As if she knew what he'd asked, Betsy said, “He has to promise he won't turn them in to Social Services without talking to me first.”

“She wants you to leave them in her hands.”

“Adam, you know I can't…”

“Right.” I looked up at Betsy, and gave her a nod. “He says you got it.”

Betsy's cunning far outstripped her intellect. Her eyes narrowed suspiciously. “I want it in writing.”

“Sure. Sure. He'll have everything by tonight.”
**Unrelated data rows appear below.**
(** The items [for x in v] runs through. *)
Definition iter (v : value) : result (list value) :=
  match v with
  | VList l => Ret l
  | VDict d => Ret (List.map (fun kv => VStr (fst kv)) d)
  | VStr s => Ret (List.map (fun c => VStr [c]) s)
  | _ => Raise TypeError
  end.

(** ** Text conversions *)

Definition digit (n : N) : codepoint := (48 + n)%N.

(** Decimal digits of a natural number, most significant first. *)
Definition decimal_N (n : N) : pystr := py (NilZero.string_of_uint (N.to_uint n)).

(** [int.__repr__] *)
Definition decimal (z : Z) : pystr :=
  if z <? 0 then py "-" ++ decimal_N (Z.abs_N z) else decimal_N (Z.abs_N z).

Definition hex_digit (n : N) : codepoint :=
  if (n <? 10)%N then (48 + n)%N else (87 + n)%N.

(** ['{0:04x}'.format(n)] for [n < 0x10000] *)
Definition hex4 (n : N) : pystr :=
  [ hex_digit (N.shiftr n 12 mod 16); hex_digit (N.shiftr n 8 mod 16);
    hex_digit (N.shiftr n 4 mod 16); hex_digit (n mod 16) ]%N.
Lemma open_age_group_accumulates_witness :
  exists st', step_projection ex_projection 0 = Some st' /\
  let n := n_ages ex_projection in
  let m := col (migrations st') 0 in
  let d := col (deaths st') 0 in
  let w a := at_ (col (population ex_projection) 0) a + half * at_ m a in
  at_ (col (population st') 1) (n - 1) =
  (w (n - 2)%nat - at_ d (n - 1)) + (w (n - 1)%nat - at_ d n) + half * at_ m (n - 1).
Proof.
  eexists. split; [reflexivity|].
  apply (open_age_group_accumulates ex_projection 0).
  - ex_step_wf.
  - vm_compute. lia.
  - reflexivity.
Defined.

Lemma infant_accounting_witness :
  exists st', step_projection ex_projection 0 = Some st' /\
    let inf := at_ (infants st') 0 in
    let d0 := at_ (col (deaths st') 0) 0 in
    let s0 := at_ (col (sx ex_projection) 0) 0 in
    inf = vsum (col (births st') 0) / (1 + at_ (srb ex_projection) 0) /\
    d0 = inf * (1 - s0) /\
    at_ (col (population st') 1) 0 =
      (inf - d0) + half * at_ (col (migrations st') 0) 0 /\
    inf - d0 = inf * s0.
Proof.
  apply (infant_accounting ex_projection 0).
  - ex_step_wf.
  - vm_compute. discriminate.
Defined.

Lemma closed_population_conservation_witness :
  exists st', step_projection ex_projection 0 = Some st' /\
  vsum (col (population st') 1) + vsum (col (deaths st') 0) =
  vsum (col (population st') 0) + at_ (infants st') 0.
Proof.
  eexists. split; [reflexivity|].
  apply (closed_population_conservation ex_projection 0).
  - ex_step_wf.
  - vm_compute. lia.
  - intros a Ha. vm_compute in Ha.
    destruct a as [|[|[|a]]]; [reflexivity | reflexivity | reflexivity | lia].
  - reflexivity.
Defined.

Lemma step_projection_frame_witness :
  exists st', step_projection ex_projection 0 = Some st' /\
  (n_ages st' = n_ages ex_projection /\ n_steps st' = n_steps ex_projection /\
   n_fx st' = n_fx ex_projection /\ fx_idx st' = fx_idx ex_projection /\
   age_span st' = age_span ex_projection /\
   sx st' = sx ex_projection /\ fx st' = fx ex_projection /\
   gx st' = gx ex_projection /\ srb st' = srb ex_projection /\
   (forall j, j <> 1%nat -> col (population st') j = col (population ex_projection) j) /\
   (forall j, j <> 0%nat ->
      col (deaths st') j = col (deaths ex_projection) j /\
      col (births st') j = col (births ex_projection) j /\
      at_ (infants st') j = at_ (infants ex_projection) j /\
      col (migrations st') j = col (migrations ex_projection) j)) /\
  (forall st2,
     step_wf ex_projection 0 -> step_wf st2 0 ->
     n_ages st2 = n_ages ex_projection -> n_fx st2 = n_fx ex_projection ->
     fx_idx st2 = fx_idx ex_projection -> age_span st2 = age_span ex_projection ->
     col (population st2) 0 = col (population ex_projection) 0 ->
     col (sx st2) 0 = col (sx ex_projection) 0 ->
     col (fx st2) 0 = col (fx ex_projection) 0 ->
     col (gx st2) 0 = col (gx ex_projection) 0 ->
     at_ (srb st2) 0 = at_ (srb ex_projection) 0 ->
     option_map (fun s => outputs_at s 0) (step_projection st2 0) =
     Some (outputs_at st' 0)).
Proof.
  eexists. split; [reflexivity|].
  apply (step_projection_frame ex_projection 0). reflexivity.
Defined.

Lemma no_division_by_zero_witness :
  (exists r, ccmpp ex_basepop ex_sx ex_fx ex_gx ex_srb 1 1 = Some r) /\
  (exists m, ccmpp_leslie ex_basepop ex_sx ex_fx ex_gx ex_srb 1 1 = Some m).
Proof.
  apply (proj2 (proj2 no_division_by_zero)).
  intros k Hk. destruct k as [|k]; [vm_compute; reflexivity | vm_compute in Hk; lia].
Defined.

Lemma zero_fertility_stability_witness :
  exists r, ccmpp ex_basepop ex_sx [[0]] ex_gx ex_srb 1 1 = Some r /\
  forall k, (k < length ex_sx)%nat ->
    Forall (fun x => x = 0) (col (births r) k) /\
    at_ (infants r) k = 0 /\
    at_ (col (deaths r) k) 0 = 0 /\
    at_ (col (population r) (S k)) 0 = half * at_ (col (migrations r) k) 0.
Proof.
  apply (zero_fertility_stability ex_basepop ex_sx [[0]] ex_gx ex_srb 1 1).
  - unfold ccmpp_input_ok. vm_compute. split; [lia|]. split; [lia|].
    intros k Hk. destruct k as [|k]; [repeat split; lia | lia].
  - intros k Hk. destruct k as [|k]; [vm_compute; reflexivity | vm_compute in Hk; lia].
  - repeat constructor.
Defined.

Lemma leslie_matrix_structure_witness :
  let fert_k := at_ (col ex_sx 0) 0 * half * 1 / (1 + 0) in
  exists L, make_leslie_matrix (col ex_sx 0) (col ex_fx 0) 0 1 1 = Some L /\
    sp_rows L = 3%nat /\ sp_cols L = 3%nat /\
    (forall r c v, In (r, c, v) (sp_entries L) -> (r < 3)%nat /\ (c < 3)%nat) /\
    (forall i, (1 <= i <= 3 - 1)%nat -> coeff L i (i - 1) = at_ (col ex_sx 0) i) /\
    coeff L (3 - 1) (3 - 1) = at_ (col ex_sx 0) 3 /\
    (forall i j, (i < 3)%nat -> (j < 3)%nat ->
       ~ ((1 <= i)%nat /\ j = (i - 1)%nat) -> ~ (i = (3 - 1)%nat /\ j = (3 - 1)%nat) ->
       (i = 0%nat /\ (1 - 1 <= j <= 1 + 1 - 1)%nat /\
        exists c, coeff L i j = fert_k * c) \/ coeff L i j = 0) /\
    (forall j, (j < 3)%nat -> (col_nnz L j <= 2)%nat).
Proof.
  apply (leslie_matrix_structure (col ex_sx 0) (col ex_fx 0) 0 1 1 3 1).
  - reflexivity.
  - reflexivity.
  - lia.
  - lia.
  - vm_compute. discriminate.
Defined.

Lemma fertility_row_form_witness :
  let fert_k := at_ (col ex_sx 0) 0 * half * 1 / (1 + 0) in
  exists L, make_leslie_matrix (col ex_sx 0) (col ex_fx 0) 0 1 1 = Some L /\
    forall i, (i <= 1)%nat ->
      coeff L 0 (1 - 1 + i) =
      fert_k * ((if (i <? 1)%nat then at_ (col ex_fx 0) i * at_ (col ex_sx 0) (1 + i) else 0) +
                (if (0 <? i)%nat then at_ (col ex_fx 0) (i - 1) else 0)).
Proof.
  apply (fertility_row_form (col ex_sx 0) (col ex_fx 0) 0 1 1 3 1).
  - reflexivity.
  - reflexivity.
  - lia.
  - lia.
  - lia.
  - vm_compute. discriminate.
Defined.

(** * One step in survival form *)

Section StepForms.

Variable st : PopulationProjection.
Variable k : nat.
Hypothesis Hwf : step_wf st k.

(** The aged population before the infants are written: age [a >= 1]
    holds the survivors [w[a-1] * sx[a]] of the group below, the open
    group also its own survivors [w[n-1] * sx[n]]. *)
Lemma at_aged_at_survival a : (a < n_ages st)%nat ->
  at_ (aged_at st k) a =
  match a with
  | O => at_ (work_at st k) 0
  | S b => at_ (work_at st k) b * at_ (col (sx st) k) a
  end +
  (if Nat.eqb a (n_ages st - 1)
   then at_ (work_at st k) (n_ages st - 1) * at_ (col (sx st) k) (n_ages st) else 0).
Proof.
  intros Ha. pose proof (length_work_at st k Hwf) as Wl.
  pose proof (at_deaths1_at st k Hwf) as D.
  unfold aged_at.
  destruct (Nat.eqb_spec a (n_ages st - 1)) as [Ea|Ea].
  - subst a. rewrite at_upd_same by (rewrite length_aging_loop; lia).
    rewrite at_aging_loop by lia.
    destruct (n_ages st) as [|[|m]]; [lia| |].
    + cbn [Nat.sub Nat.leb andb]. rewrite (D 0%nat) by lia. ring.
    + replace (S (S m) - 1)%nat with (S m) in * by lia.
      destruct (Nat.leb_spec 1 (S m)), (Nat.leb_spec (S m) (S m)); try lia. cbn [andb].
      replace (S m - 1)%nat with m by lia.
      rewrite (D m), (D (S m)) by lia. ring.
  - rewrite at_upd_other by lia. rewrite at_aging_loop by lia.
    destruct a as [|b].
    + cbn [andb Nat.leb]. ring.
    + destruct (Nat.leb_spec 1 (S b)), (Nat.leb_spec (S b) (n_ages st - 1)); try lia.
      cbn [andb]. replace (S b - 1)%nat with b by lia.
      rewrite (D b) by lia. ring.
Qed.

Lemma length_births_at : length (births_at st k) = n_fx st.
Proof.
  pose proof (length_work_at st k Hwf) as Wl. pose proof (length_aged_at st k Hwf) as Al.
  pose proof Hwf as W. unpack_wf W. unfold births_at.
  rewrite length_vadd, !length_vmul, !length_vscale, !length_segment by lia. lia.
Qed.

Lemma at_births_at t : (t < n_fx st)%nat ->
  at_ (births_at st k) t =
  half * age_span st * at_ (col (fx st) k) t * at_ (work_at st k) (fx_idx st + t) +
  half * age_span st * at_ (col (fx st) k) t * at_ (aged_at st k) (fx_idx st + t).
Proof.
  intros Ht. pose proof (length_work_at st k Hwf) as Wl.
  pose proof (length_aged_at st k Hwf) as Al. pose proof Hwf as W. unpack_wf W.
  unfold births_at.
  rewrite at_vadd by (rewrite length_vmul, length_vscale, length_segment; lia).
  rewrite !at_vmul by (rewrite ?length_vscale, ?length_segment; lia).
  rewrite !at_vscale, !at_segment by lia. reflexivity.
Qed.

End StepForms.

(** * Signs *)

Lemma qc_le_mult a b : 0 <= a -> 0 <= b -> 0 <= a * b.
Proof.
  intros Ha Hb. pose proof (Qcmult_le_compat_r 0 a b Ha Hb) as H.
  rewrite Qcmult_0_l in H. exact H.
Qed.

Lemma qc_le_plus a b : 0 <= a -> 0 <= b -> 0 <= a + b.
Proof.
  intros Ha Hb. pose proof (Qcplus_le_compat 0 a 0 b Ha Hb) as H.
  rewrite Qcplus_0_l in H. exact H.
Qed.

Lemma qc_half_nonneg : 0 <= half.
Proof. apply Qcle_alt. vm_compute. discriminate. Qed.

Lemma qc_le_div a b : 0 <= a -> 0 < b -> 0 <= a / b.
Proof.
  intros Ha Hb. unfold Qcdiv. apply qc_le_mult; [exact Ha|].
  destruct (Qclt_le_dec (/ b) 0) as [Hlt|Hle]; [exfalso|exact Hle].
  pose proof (Qcmult_lt_compat_r (/ b) 0 b Hb Hlt) as H.
  rewrite Qcmult_inv_l, Qcmult_0_l in H by (apply not_eq_sym, Qclt_not_eq, Hb).
  apply (Qclt_not_le _ _ H). apply Qcle_alt. vm_compute. discriminate.
Qed.

Lemma qc_one_minus s : s <= 1 -> 0 <= 1 - s.
Proof. intros H. apply Qcle_minus_iff in H. exact H. Qed.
“What?” said Peter into my ear. “What are you promising her, Adam?”

 

I held Betsy's gaze as I rattled the address of the warehouse into the phone.

“Good,” said Peter, taking it down. “What's your plan?”

“We've got a lead into the place. Drew is set to meet somebody at a rave.”

“Nancy might have a surveillance team at her disposal,” he said excitedly. “Where can we meet you?”

I put my finger over the receiver. “You want him to come here?”

“I don't want him knowing our location.”

“You've got to be kidding me.”

She lit a cigarette and exhaled before saying, “He's your friend, not mine.”

She had a point. “Peter,” I said. “I'll pick you up at your place and lead you to a meet location.” Betsy crossed her arms and nodded.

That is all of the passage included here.